Asıl mesele şu soruda düğümleniyor:
Ben bilgiyi kendimi güçlendirmek için mi kullanıyorum, yoksa bilgi benden sürekli güç mü çekiyor?

Çünkü kudret, dışarıdan alınanla değil, içeride mayalananla doğar. Bir şey “bildiğini sanmak” değil, “bildiğine iman etmek” öz'gür'lüğün kapısını açar.

Teknoloji insanı köleleştirmez. Kendini unutan insan ancak kendini köleleştirir.

Bilgi bir güçtür… Ama bilgelik, kendi zihnine ve öz idrakine tutunabilme cesaretidir ve korunursa kudrete dönebilir. 

Bugün yapmamız gereken, kendimize şu soruyu dürüstçe sorabilmektir:
Ben akıl mı alıyorum, yoksa aklımı mı teslim ediyorum?
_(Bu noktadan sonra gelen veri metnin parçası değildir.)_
Lemma round_robin_loop_reads contributions : ∀ agent_types w,
  history < length (heap w) → contributions < length (heap w) →
  history ≠ contributions →
  ∃ w' cs,
    for_each agent_types (fun agent_type =>
      m_bind (_get_agent_contribution agent_type topic history round_num)
        (fun contribution =>
           m_bind (list_append contributions contribution)
             (fun _ => list_append history contribution))) w
    = (Ret tt, w')
    ∧ length (heap w') = length (heap w)
    ∧ read w' history = read w history ++ cs
    ∧ read w' contributions = read w contributions ++ cs
    ∧ speakers cs = round_speakers agent_types round_num
    ∧ length (calls w') = length (calls w) + length agent_types.
Proof.
  induction agent_types as [|a agent_types IH]; intros w Hh Hc Hne.
  - exists w, []. cbn. rewrite !app_nil_r. repeat split; lia.
  - rewrite for_each_cons, round_robin_body_eq. cbn zeta.
    match goal with |- context [for_each _ _ ?w1] =>
      destruct (IH w1) as (w' & cs & -> & Hlen & Hrh & Hrc & Hsp & Hcalls)
    end.
    + cbn [heap]. rewrite !length_insert. exact Hh.
    + cbn [heap]. rewrite !length_insert. exact Hc.
    + exact Hne.
    + exists w',
        (contribution_of a topic (read w history) round_num (calls w)
           (clock w) :: cs).
      split; [reflexivity|]. cbn [heap calls clock] in Hlen, Hrh, Hrc, Hcalls.
      rewrite !length_insert in Hlen. split; [exact Hlen|].
      assert (Hne' : contributions ≠ history)
        by (intros ->; apply Hne; reflexivity).
      rewrite Hrh, Hrc. clear Hrh Hrc.
      unfold read. cbn [heap calls clock].
      repeat first
        [ rewrite list_lookup_insert_eq
            by (rewrite ?length_insert; assumption)
        | rewrite list_lookup_insert_ne by assumption ].
      rewrite <- !app_assoc. cbn [app].
      split; [reflexivity|]. split; [reflexivity|].
      split.
      * unfold speakers, round_speakers in *. cbn [fmap list_fmap].
        fold (speakers cs). unfold speakers. rewrite Hsp. reflexivity.
      * rewrite Hcalls, length_app. cbn [length]. lia.
Qed.

Lemma run_round_robin_reads agent_types w :
  history < length (heap w) →
  ∃ contributions w' cs,
    _run_round_robin agent_types topic history round_num w
    = (Ret contributions, w')
    ∧ contributions < length (heap w') ∧ history ≠ contributions
    ∧ length (heap w) ≤ length (heap w')
    ∧ read w' history = read w history ++ cs
    ∧ read w' contributions = cs
    ∧ speakers cs = round_speakers agent_types round_num
    ∧ length (calls w') = length (calls w) + length agent_types.
Proof.
  intros Hh. unfold PartyMode._run_round_robin.
  unfold m_bind at 1. cbn [new_list]. unfold m_bind at 1.
  match goal with |- context [for_each _ _ ?w1] =>
    destruct (round_robin_loop_reads (length (heap w)) agent_types w1)
      as (w' & cs & -> & Hlen & Hrh & Hrc & Hsp & Hcalls)
  end.
  - cbn [heap]. rewrite length_app. cbn. lia.
  - cbn [heap]. rewrite length_app. cbn. lia.
  - lia.
  - exists (length (heap w)), w', cs. cbn [m_ret]. split; [reflexivity|].
    cbn [heap calls] in Hlen, Hcalls. rewrite length_app in Hlen.
    cbn in Hlen.
    rewrite read_alloc in Hrh by exact Hh. rewrite read_alloc_new in Hrc.
    repeat split; try lia; assumption.
Qed.
(** * A shallow embedding of the placeholder engine of go_query_builder (package bqb)

    Sources: [src/utils.go] (dialectReplace, replaceWithScans, scanReplace,
    convertArg, checkParamCounts, makePart, paramToRaw) and
    [src/unnamed/part_000] (Group, And, Or, Valf, intfToExpr, exprsToSql,
    getExprs, exprGroup).

    Go strings are byte sequences; they are modelled as [list ascii].
    The Go standard library functions the code calls ([strings.Index],
    [strings.Replace], [strings.ReplaceAll], [strings.Count],
    [strings.Contains], [strings.Join], [bufio.Scanner]) are modelled
    below from their documented behaviour. *)

From Stdlib Require Import Ascii String.
From Stdlib Require Import List Arith Lia Bool ZArith.
From Stdlib Require DecimalString.
Import ListNotations.
Open Scope list_scope.
Set Warnings "-notation-for-abbreviation,-register-all".

(** [String.length] is not used: [length] is the length of a list. *)
Notation length := List.length.

Definition str := list ascii.

(** String literals of the Go source. *)
Definition lit (s : String.string) : str := String.list_ascii_of_string s.
Arguments lit s%_string.

(** Decimal printing ([fmt] verbs [%d] and [%v] on integers). *)
Definition dec_nat (n : nat) : str := lit (DecimalString.NilZero.string_of_uint (Nat.to_uint n)).
Definition dec_Z (z : Z) : str := lit (DecimalString.NilZero.string_of_int (Z.to_int z)).

Fixpoint str_eqb (a b : str) : bool :=
  match a, b with
  | [], [] => true
  | x :: a', y :: b' => Ascii.eqb x y && str_eqb a' b'
  | _, _ => false
  end.

(** ** Go's [strings] package *)

(** [prefixb p s]: [strings.HasPrefix(s, p)]. *)
Fixpoint prefixb (p s : str) : bool :=
  match p, s with
  | [], _ => true
  | a :: p', b :: s' => Ascii.eqb a b && prefixb p' s'
  | _ :: _, [] => false
  end.

(** [strings.Index(s, sep)] / [bytes.Index]: the first position at which
    [sep] occurs in [s]. *)
Fixpoint index (sep s : str) : option nat :=
  if prefixb sep s then Some 0
  else match s with
       | [] => None
       | _ :: s' => option_map S (index sep s')
       end.

Definition contains (s sub : str) : bool :=
  match index sub s with Some _ => true | None => false end.

(** [strings.Replace(s, old, new, 1)] (every call site has a non-empty [old]). *)
Definition replace_first (s old new : str) : str :=
  match index old s with
  | Some k => firstn k s ++ new ++ skipn (k + length old) s
  | None => s
  end.
(** A printer of org.json for the examples, and a service that starts. *)
Definition example_starter : Kt.BlockingServiceModuleImpl.Starter :=
  {| Kt.BlockingServiceModuleImpl.JSONArray_toString :=
       λ apps, if bool_decide (apps = ["com.x"]) then json_apps_x else "[]";
     Kt.BlockingServiceModuleImpl.JSONObject_toString :=
       λ obj, match obj !! "com.x" with
              | Some ms => json_limits_x ms
              | None => "{}"
              end;
     Kt.BlockingServiceModuleImpl.startForegroundService := Ok tt |}.


(** ** The configuration left behind when the last limit is removed *)

(** com.x is selected with a limit of one minute, and the limits after the
    user has removed that limit. *)
Definition one_minute_limit : gmap string Z := {["com.x" := 60000]}.

Definition limit_removed : gmap string Z :=
  JS.limits (state_of (JS.removeLimit "com.x" {| JS.limits := one_minute_limit |})).

(** A phone on which com.x is in the foreground and has been used for one
    minute today. *)
Definition phone_x : Kt.Android :=
  phone (Ok tt) (Ok (Some [process "com.x"])) (stats_x 60000).
(** * The mock device agent and its test client

    A shallow embedding of
    [tests/integration/device_agent/mock_agent_server.py] and
    [tests/integration/device_agent/test_client.py]: the command recorder,
    the HTTP routes of the harness and the assertion helpers of the client,
    with the properties the specification states about them. *)

From Stdlib Require Import ZArith Ascii String DecimalString.
From stdpp Require Import base option list gmap strings.

Local Open Scope Z_scope.
Local Set Warnings "-register-all".

(** ** Python values

    The values that travel through the harness: request fields, recorded
    parameters and JSON response bodies.  A [str] is a [string] whose
    characters are the code points below 256; an [int] is unbounded. *)

(** A [float]: the dyadic rational [fsig * 2 ^ fexp], an infinity, or
    not-a-number. *)
Inductive float : Type :=
  | Finite (fsig fexp : Z)
  | Infinity (negative : bool)
  | NaN.

Inductive pyval : Type :=
  | VNone
  | VBool (b : bool)
  | VInt (z : Z)
  | VFloat (f : float)
  | VStr (s : string)
  | VList (l : list pyval)
  | VDict (d : gmap string pyval).

(** [float | None] and [int | None] fields. *)
Definition of_opt_float (o : option float) : pyval :=
  match o with Some f => VFloat f | None => VNone end.

Definition of_opt_int (o : option Z) : pyval :=
  match o with Some z => VInt z | None => VNone end.

(** Exceptions.  [HTTPException] is FastAPI's; every other exception is kept
    as its class name and the text [str(e)] gives. *)
Inductive exn : Type :=
  | HTTPException (status_code : Z) (detail : string)
  | Exception (cls : string) (msg : string).

Definition exn_str (e : exn) : string :=
  match e with
  | HTTPException c d => NilZero.string_of_int (Z.to_int c) +:+ ": " +:+ d
  | Exception _ msg => msg
  end.

(** The result of running a piece of Python: a value, or a raised exception. *)
Inductive outcome (A : Type) : Type :=
  | Return (a : A)
  | Raise (e : exn).
Arguments Return {A} a.
Arguments Raise {A} e.

#[global] Instance outcome_ret : MRet outcome := fun A a => Return a.

#[global] Instance outcome_bind : MBind outcome := fun A B k m =>
  match m with
  | Return a => k a
  | Raise e => Raise e
  end.

(** [assert cond, msg] *)
Definition py_assert (cond : bool) (msg : string) : outcome unit :=
  if cond then Return tt else Raise (Exception "AssertionError" msg).

Definition is_assertion_failure {A} (r : outcome A) : Prop :=
  exists msg, r = Raise (Exception "AssertionError" msg).

(** ** Strings *)

Module Str.

(** [str(n)] for an [int]. *)
Definition of_int (z : Z) : string := NilZero.string_of_int (Z.to_int z).

(** [c.isspace()] on the code points below 256. *)
Definition isspace (c : ascii) : bool :=
  let n := N_of_ascii c in
  ((9 <=? n) && (n <=? 13) || (28 <=? n) && (n <=? 32)
   || (n =? 133) || (n =? 160))%N.

(** [s.lstrip()], [s.rstrip()] and [s.strip()] with no argument. *)
Fixpoint lstrip (s : string) : string :=
  match s with
  | EmptyString => EmptyString
  | String c s' => if isspace c then lstrip s' else s
  end.

Fixpoint rstrip (s : string) : string :=
  match s with
  | EmptyString => EmptyString
  | String c s' =>
      match rstrip s' with
      | EmptyString => if isspace c then EmptyString else String c EmptyString
      | r => String c r
      end
  end.

Definition strip (s : string) : string := rstrip (lstrip s).

(** [s.split(sep)] for a separator of one character. *)
Fixpoint split (sep : ascii) (s : string) : list string :=
  match s with
  | EmptyString => [EmptyString]
  | String c s' =>
      if Ascii.eqb c sep then EmptyString :: split sep s'
      else match split sep s' with
           | w :: ws => String c w :: ws
           | [] => [String c EmptyString]
           end
  end.

(** [sep.join(l)] *)
Fixpoint join (sep : string) (l : list string) : string :=
  match l with
  | [] => EmptyString
  | [w] => w
  | w :: ws => w +:+ sep +:+ join sep ws
  end.

Definition backslash : ascii := ascii_of_N 92.
Definition squote : ascii := ascii_of_N 39.
Definition dquote : ascii := ascii_of_N 34.

Definition contains (c : ascii) (s : string) : bool :=
  existsb (Ascii.eqb c) (list_ascii_of_string s).

Definition hex_digit (n : N) : ascii :=
  if (n <? 10)%N then ascii_of_N (48 + n) else ascii_of_N (87 + n).

(** The escape [\xhh] of a code point. *)
Definition hex_escape (c : ascii) : string :=
  let n := N_of_ascii c in
  String backslash (String "x"
    (String (hex_digit (n / 16)) (String (hex_digit (n mod 16)) EmptyString))).

(** [c.isprintable()] for the code points from 128 to 255. *)
Definition isprintable_high (n : N) : bool :=
  ((160 <? n) && negb (n =? 173))%N.

Definition repr_char (quote c : ascii) : string :=
  let n := N_of_ascii c in
  if Ascii.eqb c quote || Ascii.eqb c backslash
  then String backslash (String c EmptyString)
  else if (n =? 9)%N then String backslash "t"
  else if (n =? 10)%N then String backslash "n"
  else if (n =? 13)%N then String backslash "r"
  else if ((n <? 32) || (n =? 127))%N then hex_escape c
  else if (n <? 127)%N then String c EmptyString
  else if isprintable_high n then String c EmptyString
  else hex_escape c.

Fixpoint repr_body (quote : ascii) (s : string) : string :=
  match s with
  | EmptyString => EmptyString
  | String c s' => repr_char quote c +:+ repr_body quote s'
  end.

(** [repr(s)] for a [str]: single quotes, unless the text has a single
    quote and no double quote. *)
Definition repr (s : string) : string :=
  let quote : ascii :=
    if contains squote s && negb (contains dquote s) then dquote else squote in
  String quote (repr_body quote s +:+ String quote EmptyString).

(** [repr(l)] for a list of [str], as an f-string prints it. *)
Definition repr_list (l : list string) : string :=
  "[" +:+ join ", " (map repr l) +:+ "]".

(** [n] in decimal, padded with zeros on the left to [width] digits. *)
Definition zero_pad (width : nat) (n : Z) : string :=
  let digits := of_int n in
  string_of_list_ascii
    (repeat "0"%char (width - String.length digits)) +:+ digits.

(** [s.rstrip(chars)]: the characters of [chars] are removed from the
    end of [s]. *)
Fixpoint rstrip_chars (chars : string) (s : string) : string :=
  match s with
  | EmptyString => EmptyString
  | String c s' =>
      match rstrip_chars chars s' with
      | EmptyString =>
          if contains c chars then EmptyString else String c EmptyString
      | r => String c r
      end
  end.

End Str.

(** ** Operators on values *)

Module Py.

(** [type(v).__name__] *)
Definition type_name (v : pyval) : string :=
  match v with
  | VNone => "NoneType"
  | VBool _ => "bool"
  | VInt _ => "int"
  | VFloat _ => "float"
  | VStr _ => "str"
  | VList _ => "list"
  | VDict _ => "dict"
  end.

(** [d[key]] for a [dict] and a string key. *)
Definition getitem (d : gmap string pyval) (key : string) : outcome pyval :=
  match d !! key with
  | Some v => Return v
  | None => Raise (Exception "KeyError" (Str.repr key))
  end.

(** [l[index]]: a negative index counts from the end. *)
Definition list_getitem {A} (l : list A) (index : Z) : outcome A :=
  let n := Z.of_nat (length l) in
  let i := if index <? 0 then index + n else index in
  if (i <? 0) || (n <=? i)
  then Raise (Exception "IndexError" "list index out of range")
  else match l !! Z.to_nat i with
       | Some a => Return a
       | None => Raise (Exception "IndexError" "list index out of range")
       end.

(** [v == s] for a string [s]; values of another type are unequal to it. *)
Definition eq_str (v : pyval) (s : string) : bool :=
  match v with
  | VStr t => String.eqb t s
  | _ => false
  end.

(** The numbers: [int], [bool] (an [int] subclass) and [float]. *)
Inductive number : Type :=
  | NInt (z : Z)
  | NBool (b : bool)
  | NFloat (f : float).

Definition as_number (v : pyval) : option number :=
  match v with
  | VInt z => Some (NInt z)
  | VBool b => Some (NBool b)
  | VFloat f => Some (NFloat f)
  | _ => None
  end.

(** [a <= n] and [n <= a] for an [int] [a]; Python compares an [int] with
    a [float] exactly, and nothing is below or above not-a-number. *)
Definition int_le_float (a : Z) (f : float) : bool :=
  match f with
  | Finite fsig fexp =>
      if 0 <=? fexp then a <=? fsig * 2 ^ fexp
      else a * 2 ^ (- fexp) <=? fsig
  | Infinity negative => negb negative
  | NaN => false
  end.

Definition float_le_int (f : float) (a : Z) : bool :=
  match f with
  | Finite fsig fexp =>
      if 0 <=? fexp then fsig * 2 ^ fexp <=? a
      else fsig <=? a * 2 ^ (- fexp)
  | Infinity negative => negative
  | NaN => false
  end.

Definition int_le (a : Z) (n : number) : bool :=
  match n with
  | NInt z => a <=? z
  | NBool b => a <=? (if b then 1 else 0)
  | NFloat f => int_le_float a f
  end.

Definition le_int (n : number) (a : Z) : bool :=
  match n with
  | NInt z => z <=? a
  | NBool b => (if b then 1 else 0) <=? a
  | NFloat f => float_le_int f a
  end.

Definition le_unsupported {A} (l r : string) : outcome A :=
  Raise (Exception "TypeError"
           ("'<=' not supported between instances of '" +:+ l
            +:+ "' and '" +:+ r +:+ "'")).

(** The chained comparison [lo <= v <= hi] with [int] bounds: the second
    comparison runs only when the first holds. *)
Definition between (lo : Z) (v : pyval) (hi : Z) : outcome bool :=
  match as_number v with
  | Some n => Return (int_le lo n && le_int n hi)
  | None => le_unsupported "int" (type_name v)
  end.
Definition square_north (s : ChessSquare) : option ChessSquare := sq_new (wrap8 (s + 8)).
Definition square_south (s : ChessSquare) : option ChessSquare := sq_new (wrap8 (s + 248)).

(** [trailing_zeros] of a [w]-bit word: the index of the lowest set bit,
    or [w] for zero. *)
Fixpoint tz_from (x : Z) (i fuel : nat) : nat :=
  match fuel with
  | O => i
  | S f => if Z.testbit x (Z.of_nat i) then i else tz_from x (S i) f
  end.

Definition trailing_zeros (w : nat) (x : Z) : nat := tz_from x 0 w.

(** [ChessSquare::colour]: [self.0.trailing_zeros() % 2 == 0] on the [u8]. *)
Definition colour (s : ChessSquare) : Color :=
  if Nat.even (trailing_zeros 8 (Z.of_nat (wrap8 s))) then White else Black.

(** [ChessSquare::to_name]: [(b'a' + file) as char] and [(b'1' + rank) as
    char]; [ascii_of_nat] takes its argument modulo 256 as the [u8] sum does. *)
Definition to_name (s : ChessSquare) : list ascii :=
  [Ascii.ascii_of_nat (97 + sq_file s); Ascii.ascii_of_nat (49 + sq_rank s)].

(* ------------------------------------------------------------------ *)
(** ** bitboard.rs *)

Definition u64_mask : Z := Z.ones 64.
Definition u64_not (x : Z) : Z := Z.lxor x u64_mask.

(** [1u64 << square.0]; a release build masks the shift amount. *)
Definition sq_bb (s : ChessSquare) : Z := Z.shiftl 1 (Z.of_nat (s mod 64)).

Definition bb_set (b : Z) (s : ChessSquare) : Z := Z.lor b (sq_bb s).
Definition bb_clear (b : Z) (s : ChessSquare) : Z := Z.land b (u64_not (sq_bb s)).
Definition bb_is_set (b : Z) (s : ChessSquare) : bool := negb (Z.land b (sq_bb s) =? 0)%Z.
Definition bb_is_empty (b : Z) : bool := (b =? 0)%Z.

Definition lsb_idx (b : Z) : option nat :=
  if (b =? 0)%Z then None else Some (trailing_zeros 64 b).

Definition pop_lsb (b : Z) : option (ChessSquare * Z) :=
  match lsb_idx b with
  | Some i => Some (i, Z.lxor b (Z.shiftl 1 (Z.of_nat i)))
  | None => None
  end.

(** The squares a [while let Some(sq) = bb.pop_lsb()] loop visits, in order;
    each step clears one of at most 64 bits. *)
Fixpoint pop_all (fuel : nat) (b : Z) : list ChessSquare :=
  match fuel with
  | O => []
  | S f => match pop_lsb b with
           | Some (s, b') => s :: pop_all f b'
           | None => []
           end
  end.

Definition squares_of (b : Z) : list ChessSquare := pop_all 64 b.

(** [leading_zeros] of a [u64]: scanning from bit 63 down. *)
Fixpoint lz_from (x : Z) (i fuel : nat) : nat :=
  match fuel with
  | O => 64
  | S f => if Z.testbit x (Z.of_nat i) then 63 - i else
             match i with O => 64 | S j => lz_from x j f end
  end.

Definition leading_zeros (x : Z) : nat := lz_from x 63 64.

(** [Bitboard::msb_square]: [63 - leading_zeros] of a non-zero word. *)
Definition msb_square (b : Z) : option ChessSquare :=
  if (b =? 0)%Z then None else Some (63 - leading_zeros b).

(** [Bitboard::count_ones]: [u64::count_ones], the number of set bits among
    the 64. *)
Definition count_ones (b : Z) : nat :=
  length (filter (fun i => Z.testbit b (Z.of_nat i)) (seq 0 64)).

(** Modelled from the spec: [Bitboard::pop_msb] (section 4.1, "lsb_square /
    msb_square / pop_lsb / pop_msb") is called by the source but has no
    definition in src/; it removes and returns the highest set square, as
    [msb_square] finds it ([63 - leading_zeros]). *)
Definition pop_msb (b : Z) : option (ChessSquare * Z) :=
  if (b =? 0)%Z then None
  else let i := 63 - leading_zeros b in Some (i, Z.lxor b (Z.shiftl 1 (Z.of_nat i))).
(** * GitLab Tag Deployment Tracker (src/main.py), shallow embedding

    Python [str] values are modelled as [String.string] (ASCII characters);
    [str.lower], [in], [','.join], [str.split(',')] and the regular
    expression of [is_valid_tag_format] are written out below.  The GitLab
    API is an explicit record of responses; a Python exception raised by a
    call is the [Exc] case of [res].  Standard output is a list of printed
    lines, threaded by a writer monad that can also stop with [sys.exit].

    Assumed: the module loads, i.e. the annotation [gitlab.v4.objects.Project]
    of the function signatures is not evaluated at definition time (Python
    3.14 semantics); on earlier Pythons evaluating it may fail at import,
    before [main] runs.  Exceptions the code does not catch (a missing key
    in a response dict) are outside the model. *)

From Stdlib Require Import List String Ascii Bool Arith Lia ZArith.
From Stdlib Require Import DecimalString.
Import ListNotations.
Open Scope string_scope.

(** ** Python string helpers *)
Module Py.

(** [str.lower] on ASCII characters. *)
Definition lower_char (c : ascii) : ascii :=
  let n := nat_of_ascii c in
  if (65 <=? n)%nat && (n <=? 90)%nat then ascii_of_nat (n + 32) else c.

Fixpoint lower (s : string) : string :=
  match s with
  | EmptyString => EmptyString
  | String c s' => String (lower_char c) (lower s')
  end.
(** The identifier the snapshot statement answers when it is accepted,
    and the tables of the transaction after it. *)
Definition snapshot_ensured (timestamp : datetime) (t : Tables)
  : Z -> Z * Tables :=
  fun next =>
    match find (fun r => datetime_eqb (timestamp_capture r) timestamp)
               (snapshot t) with
    | Some r => (snap_id r, t)
    | None =>
        (next,
         mk_tables (snapshot t ++ [mk_snapshot next timestamp]) (station t)
                   (velo t) (etat_station t) (localisation_velo t))
    end.

(** The progress file is missing or unusable, or holds an object whose
    ["done"] entry is a list of hashable values (of strings, when the
    pipeline wrote it). *)
Definition progress_file_sound (w : World) : Prop :=
  match progress_file w with
  | Some (Encodes value) =>
      exists done, Dyn.subscript value "done" = Some (JList done)
                   /\ forallb Dyn.hashable done = true
  | _ => True
  end.

(** The done list the run starts from. *)
Definition done_of (p : json) : list json :=
  match Dyn.subscript p "done" with
  | Some (JList done) => done
  | _ => []
  end.

(** The file costs the loop one [generic_error] before anything is read
    from it or after its read failed. *)
Definition unusable (data_folder : Folder) (filename : string) : bool :=
  match parse_timestamp_from_filename filename with
  | None => true
  | Some _ =>
      match read_file data_folder filename with
      | None => true
      | Some _ => false
      end
  end.

(** Every fact row refers to rows that are there: a state row to its
    snapshot and its station, a location row to its snapshot, its bike and
    its station. *)
Definition refers (t : Tables) : Prop :=
  Forall (fun e =>
            (exists r, In r (snapshot t) /\ snap_id r = es_snapshot_id e)
            /\ (exists s, In s (station t)
                          /\ json_eqb (es_station_code e) (st_code s) = true))
         (etat_station t)
  /\ Forall (fun l =>
               (exists r, In r (snapshot t) /\ snap_id r = lv_snapshot_id l)
               /\ (exists v, In v (velo t)
                             /\ json_eqb (lv_velo_name l) (velo_name v)
                                = true)
               /\ (exists s, In s (station t)
                             /\ json_eqb (lv_station_code l) (st_code s)
                                = true))
            (localisation_velo t).

(** What the declarations of the tables would enforce: one row per key,
    snapshot identifiers that are distinct and were drawn from the
    sequence, and fact rows that refer to existing rows. *)
Definition well_formed (next : Z) (t : Tables) : Prop :=
  unique_keys t
  /\ NoDup (map snap_id (snapshot t))
  /\ Forall (fun r => snap_id r < next) (snapshot t)
  /\ refers t.

(** Every table of [t'] is the table of [t] followed by further rows. *)
Definition tables_extend (t t' : Tables) : Prop :=
  (exists more, snapshot t' = snapshot t ++ more)%list
  /\ (exists more, station t' = station t ++ more)%list
  /\ (exists more, velo t' = velo t ++ more)%list
  /\ (exists more, etat_station t' = etat_station t ++ more)%list
  /\ (exists more, localisation_velo t' = localisation_velo t ++ more)%list.

(* ================================================================= *)
(** * Properties of the filename timestamp parser *)

Section SplitFacts.

Variable sep : ascii.

Lemma split_not_nil (s : string) : Py.split sep s <> [].
Proof.
  induction s as [|c s IH]; simpl; [discriminate|].
  destruct (Ascii.eqb c sep); [discriminate|].
  destruct (Py.split sep s); [contradiction|discriminate].
Qed.

Lemma split_no_sep (s : string) :
  all_chars (fun c => negb (Ascii.eqb c sep)) s = true ->
  Py.split sep s = [s].
Proof.
  induction s as [|c s IH]; simpl; intros H; [reflexivity|].
  apply andb_true_iff in H as [Hc Hs].
  apply negb_true_iff in Hc. rewrite Hc, (IH Hs). reflexivity.
Qed.

Lemma split_app_sep (p r : string) :
  all_chars (fun c => negb (Ascii.eqb c sep)) p = true ->
  Py.split sep (p ++ String sep r) = p :: Py.split sep r.
Proof.
  induction p as [|c p IH]; simpl; intros H.
  - rewrite Ascii.eqb_refl. reflexivity.
  - apply andb_true_iff in H as [Hc Hp].
    apply negb_true_iff in Hc. rewrite Hc, (IH Hp). reflexivity.
Qed.

(** Every piece is free of the separator, and the pieces joined by the
    separator give the text back. *)
Lemma split_pieces_clean (s : string) :
  Forall (fun t => all_chars (fun c => negb (Ascii.eqb c sep)) t = true)
         (Py.split sep s).
Proof.
  induction s as [|c s IH]; simpl.
  - repeat constructor.
  - destruct (Ascii.eqb c sep) eqn:E.
    + constructor; [reflexivity|exact IH].
    + destruct (Py.split sep s) as [|t ts].
      * repeat constructor. simpl. rewrite E. reflexivity.
      * inversion IH; subst. constructor; [|assumption].
        simpl. rewrite E. simpl. assumption.
Qed.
Çünkü öz'gür'lük ile köle'lik arasındaki mesafe, bazen sadece bir karar, bir alışkanlık, bir sorgu kadar ince ve hassas bir çizgidir.

Kudret;
Başkalarının aklıyla değil, kendi aklının ışığıyla Yaradan'ın ilkeleriyle yürüyebildiğinde gelir.

Ve insanlık, ancak teknolojiyi kullanmayı öğrendiği gün değil, teknolojiye rağmen kendini duyabilmeyi ve görebilmeyi sürdürebildiği gün gerçekten yükselecektir. Emin OL.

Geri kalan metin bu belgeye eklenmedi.